La gioia e la bontà di San Filippo erano sicuramente la prima e forte calamita per i peccatori, i bisognosi e i giovani in cerca della vera felicità e della Verità, ma ciò che permetteva a San Filippo di convertire quelle anime, di dare un vero conforto o di indicare con grande semplicità ed efficacia la via della Santità erano il suo amore per Dio, il suo sacrificio e abbandono nei cuori di Gesù e Maria, la sua preghiera e grande devozione per l’Eucarestia, la sua vita ascetica e l’impegno perseverante e deciso nell’evitare ogni occasione di male e peccato. Questo è davvero un grande insegnamento per tutti noi, giovani o adulti: se vogliamo conquistare le anime, se desideriamo che i nostri amici, parenti e conoscenti si innamorino sempre più di Dio dobbiamo diventare anche noi “attraenti” per gioia e bontà. Bello a dirsi, ma come si fa a non risultare ridicoli? Come si fa ad essere sempre gioiosi?

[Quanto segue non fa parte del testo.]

(** C38: a reply that the socket does not take in full fails cleanly: when one of
    the sends of [Reply] transfers fewer bytes than it was given (or fails), the
    descriptor is closed, the handle cleared and a [RuntimeException] thrown. *)
Theorem Reply_short_send_fails send_res now c Code Message Content len hs close head data :
  answer_head (MsgId (http c)) Code Message Content len hs close = Ret head →
  len = Z.of_nat (length data) → (data ≠ [] → ∃ rest, Content = Some (data ++ rest)) →
  Handle (http c) ≠ 0 →
  ¬ all_sent (reply_sends send_res now c head data) →
  ∃ c' w, Reply send_res now Code Message Content len hs close c = (Throw (RuntimeException w), c') ∧
    Handle (http c') = 0 ∧ closes (net c') = closes (net c) ++ [Handle (http c)].
Proof.
  intros Hhead Hlen Hdata Hh Hshort.
  destruct (Reply_run send_res now c Code Message Content len hs close head data Hhead Hlen Hdata)
    as (c' & Hrun & _ & _ & Hclose & _).
  rewrite decide_False in Hrun by done. destruct Hclose as [Hz Hcl]; [by right|].
  rewrite decide_False in Hcl by done. exists c'. eexists. by split_and!.
Qed.

Lemma Reply_short_send_fails_witness :
  let send := (λ (n : nat) (fd : Z) (d : bytes), -1) in
  let now := λ n, Z.of_nat n in
  ¬ all_sent (reply_sends send now demo_conn (answer_text 77 204 None [] 0 true) []) ∧
  ∃ c' w, Reply send now 204 None None 0 [] true demo_conn = (Throw (RuntimeException w), c') ∧
    Handle (http c') = 0 ∧ closes (net c') = [] ++ [5].
Proof.
  intros send now.
  assert (Hs : ¬ all_sent (reply_sends send now demo_conn (answer_text 77 204 None [] 0 true) [])).
  { intros [H _]%Forall_cons. cbn in H. discriminate. }
  split; [exact Hs|].
  apply (Reply_short_send_fails send now demo_conn 204 None None 0 [] true (answer_text 77 204 None [] 0 true) []);
    [reflexivity | reflexivity | done | done | exact Hs].
Defined.

(** The operations on a connection. *)
Inductive conn_op :=
  | OpReply (Code : Z) (Message Content : option bytes) (len : Z) (hs : list (cptr * cptr)) (close : bool)
  | OpProcess (recv : nat → nat → recv_result) (ioctl : nat → option nat) (fresh : bytes).

Section conn_runs.
Context `{PAST : !PastEnd} (send_res : nat → Z → bytes → Z) (now : nat → Z) (strerror : Z → bytes).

Partiamo da un presupposto: tutti noi desideriamo essere felici, avere una gioia piena e duratura! Questo desiderio santo è ciò che guida la nostra vita: quando comprendiamo che quella gioia si raggiunge solo stando in relazione con Dio, nel fare della nostra vita il capolavoro che i cuori di Gesù e Maria desiderano, allora stiamo camminando nella Santità e nella gioia. Quando invece ci accontentiamo di soluzioni più semplici, effimere ed egoistiche ecco allora che cadiamo nel peccato e assaporiamo il gusto amaro di un piacere sfuggevole. Ma il desiderio iniziale rimane quello della felicità duratura, ed è lo stesso desiderio che tutti gli uomini cercano ed in particolare i giovani. D’altro canto essere sempre gioiosi non significa vivere con un sorriso stampato in viso 24 ore al giorno, ma significa essere in grado di apprezzare anche le cose più semplici, di affrontare con coraggio le difficoltà e le fatiche, che tutti noi sperimentiamo quotidianamente, avendo in cuore la certezza che anche la sofferenza è un’opportunità unica per unirci di più a Gesù e sentire il suo dolce conforto.

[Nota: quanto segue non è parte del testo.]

Definition options_text : bytes :=
  str "<GET> - Get message from queue head" ++ [LF]
  ++ str "<PUT> - Emplace message in queue tail." ++ [LF]
  ++ str "<POST> - Push message reply with specific ID (X-MQ-MESSAGE-ID header option must be specified)" ++ [LF]
  ++ str "<HEAD> - Check queue status. Reply header option contain X-MQ-QUEUE-SIZE - number of queue messages, X-MQ-QUEUE-LOCKED - number of locked (in progress) messages" ++ [LF]
  ++ str "<OPTIONS> - Supported metods and this help".

Definition Options (unknown : IUnknown R) : handler unit :=
  _ ← ReplyWithCode unknown 200 (str "OK") options_text [] (str "text/plain"); mret tt.

Definition allow_fields (methods : bytes) : list (cptr * cptr) :=
  [(Live (str "Access-Control-Allow-Methods"), Live methods); (Live (str "Allow"), Live methods)].

Definition queue_methods : bytes := str "PUT,GET,POST,HEAD,OPTIONS".

Definition Delete (unknown : IUnknown R) : handler unit :=
  _ ← ReplyWithCode unknown 405 (str "Method DELETE Not Allowed") [] (allow_fields queue_methods) []; mret tt.

Definition Trace (unknown : IUnknown R) : handler unit :=
  _ ← ReplyWithCode unknown 405 (str "Method TRACE Not Allowed") [] (allow_fields (str "PUT")) []; mret tt.

Definition Connect (unknown : IUnknown R) : handler unit :=
  _ ← ReplyWithCode unknown 405 (str "Method CONNECT Not Allowed") [] (allow_fields queue_methods) []; mret tt.

Definition Patch (unknown : IUnknown R) : handler unit :=
  _ ← ReplyWithCode unknown 405 (str "Method PATCH Not Allowed") [] (allow_fields queue_methods) []; mret tt.

(** [SyncQueueHandler] implements [IMQ]. *)
#[export] Instance SyncQueue_IMQ : IMQ (SyncQueue R) W R := {
  mq_Get := Get; mq_Post := Post; mq_Put := Put; mq_Head := Head; mq_Options := Options;
  mq_Delete := Delete; mq_Trace := Trace; mq_Connect := Connect; mq_Patch := Patch
}.
End handlers.

(** ** Invariants of all the handlers from invariants of the sections *)
Section invariants.
#[local] Set Default Proof Using "All".
Context {W R : Type} `{!IRequest W R, !IRequestLaws W R, !StaleText}.

(** An invariant of the queue state, which may mention the identifiers of the
    requests it stores. *)
Context (P : SyncQueue R → (R → option Z) → Prop).
Context (P_ext : ∀ s f g, (∀ r, f r = g r) → P s f → P s g).
Context (P_get : ∀ s f, P s f → P (get_section s).2 f).
Context (P_erase : ∀ xid s f, P s f → P (post_erase_section xid s).2 f).
Context (P_put : ∀ mid r s f, f r = Some mid → P s f → P (put_section mid r s).2 f).

Definition state_ok (sw : SyncQueue R * W) : Prop := P sw.1 (λ r, rid r sw.2).

Lemma state_ok_world {A} (m : M W A) :
  (∀ w r, rid r (m w).2 = rid r w) → preserves state_ok (on_snd (S := SyncQueue R) m).
Proof.
  intros Hm [s w] Hs. unfold on_snd, state_ok in *. simpl in *. specialize (Hm w).
  destruct (m w) as [res w']. simpl in *. by eapply P_ext; [intros r; symmetry; apply Hm|].
Qed.

Lemma state_ok_section {A} (m : M (SyncQueue R) A) :
  (∀ s f, P s f → P (m s).2 f) → preserves state_ok (on_fst (W := W) m).
Proof. intros Hm [s w] Hs. unfold on_fst, state_ok in *. simpl in *. specialize (Hm s _ Hs). by destruct (m s). Qed.

Lemma GetMsgId_state_ok r : preserves state_ok (on_snd (S := SyncQueue R) (GetMsgId r)).
Proof. apply state_ok_world. intros w r'. by rewrite GetMsgId_rid. Qed.
Lemma GetHeaderOption_state_ok r o d : preserves state_ok (on_snd (S := SyncQueue R) (GetHeaderOption r o d)).
Proof. apply state_ok_world. intros. apply GetHeaderOption_stable. Qed.
Lemma GetContent_state_ok r : preserves state_ok (on_snd (S := SyncQueue R) (GetContent r)).
Proof. apply state_ok_world. intros. apply GetContent_stable. Qed.
Lemma SetTelemetry_state_ok r o : preserves state_ok (on_snd (S := SyncQueue R) (SetTelemetry r o)).
Proof. apply state_ok_world. intros. apply SetTelemetry_stable. Qed.
Lemma Reply_state_ok r code msg content len hs close :
  preserves state_ok (on_snd (S := SyncQueue R) (request_Reply r code msg content len hs close)).
Proof. apply state_ok_world. intros. apply Reply_stable. Qed.
Lemma GetStats_state_ok : preserves state_ok (on_fst (W := W) GetStats).
Proof. apply state_ok_section. by intros s f. Qed.
Lemma get_state_ok : preserves state_ok (on_fst (W := W) get).
Proof. apply state_ok_section. by intros s f. Qed.
Lemma get_section_state_ok : preserves state_ok (on_fst (W := W) get_section).
Proof. by apply state_ok_section. Qed.
Lemma head_section_state_ok : preserves state_ok (on_fst (W := W) head_section).
Proof. apply state_ok_section. by intros s f. Qed.
Lemma post_find_state_ok xid : preserves state_ok (on_fst (W := W) (post_find_section xid)).
Proof. apply state_ok_section. by intros s f. Qed.
Lemma post_erase_state_ok xid : preserves state_ok (on_fst (W := W) (post_erase_section xid)).
Proof. apply state_ok_section. apply P_erase. Qed.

Tornando quindi alla domanda, per essere sempre gioiosi dobbiamo assolutamente coltivare il rapporto con Dio, dobbiamo preservare il nostro stato di Grazia, dobbiamo alimentare il nostro desiderio di felicità, combattendo le tentazione, o scappando quando sono troppo pericolose (come diceva San Filippo). Questo impegno di vita sarà la chiave per renderci davvero gioiosi tanto da attirare anche gli altri, che condividono con noi esattamente gli stessi desideri ma che devono ancora scoprire il modo per realizzarli. San Filippo aveva capito meglio di chiunque altro queste Verità, tanto da averle trasmesse a tutti nella sua vita e tanto da aver propagato la luce della sua gioia fino ad oggi, dopo 500 anni. Aveva inoltre compreso dal Signore che il desiderio di felicità piena è nel cuore di ogni uomo fin da piccoli e che fin da piccoli si può coltivarlo e portarlo a compimento (come hanno fatto anche i Pastorelli di Fatima)!

Non si è troppo giovani per iniziare un cammino verso il cuore di Gesù, e non è nemmeno troppo tardi per convertire la propria vita, perché ogni giorno è quello giusto per voler diventare pienamente felice. Affidiamoci quindi a San Filippo affinché ci doni il suo stesso entusiasmo e amore per Dio, e a Maria Santissima, che non desidera altro che il nostro bene e la nostra felicità, affinché possiamo raggiungere già ora una piena gioia.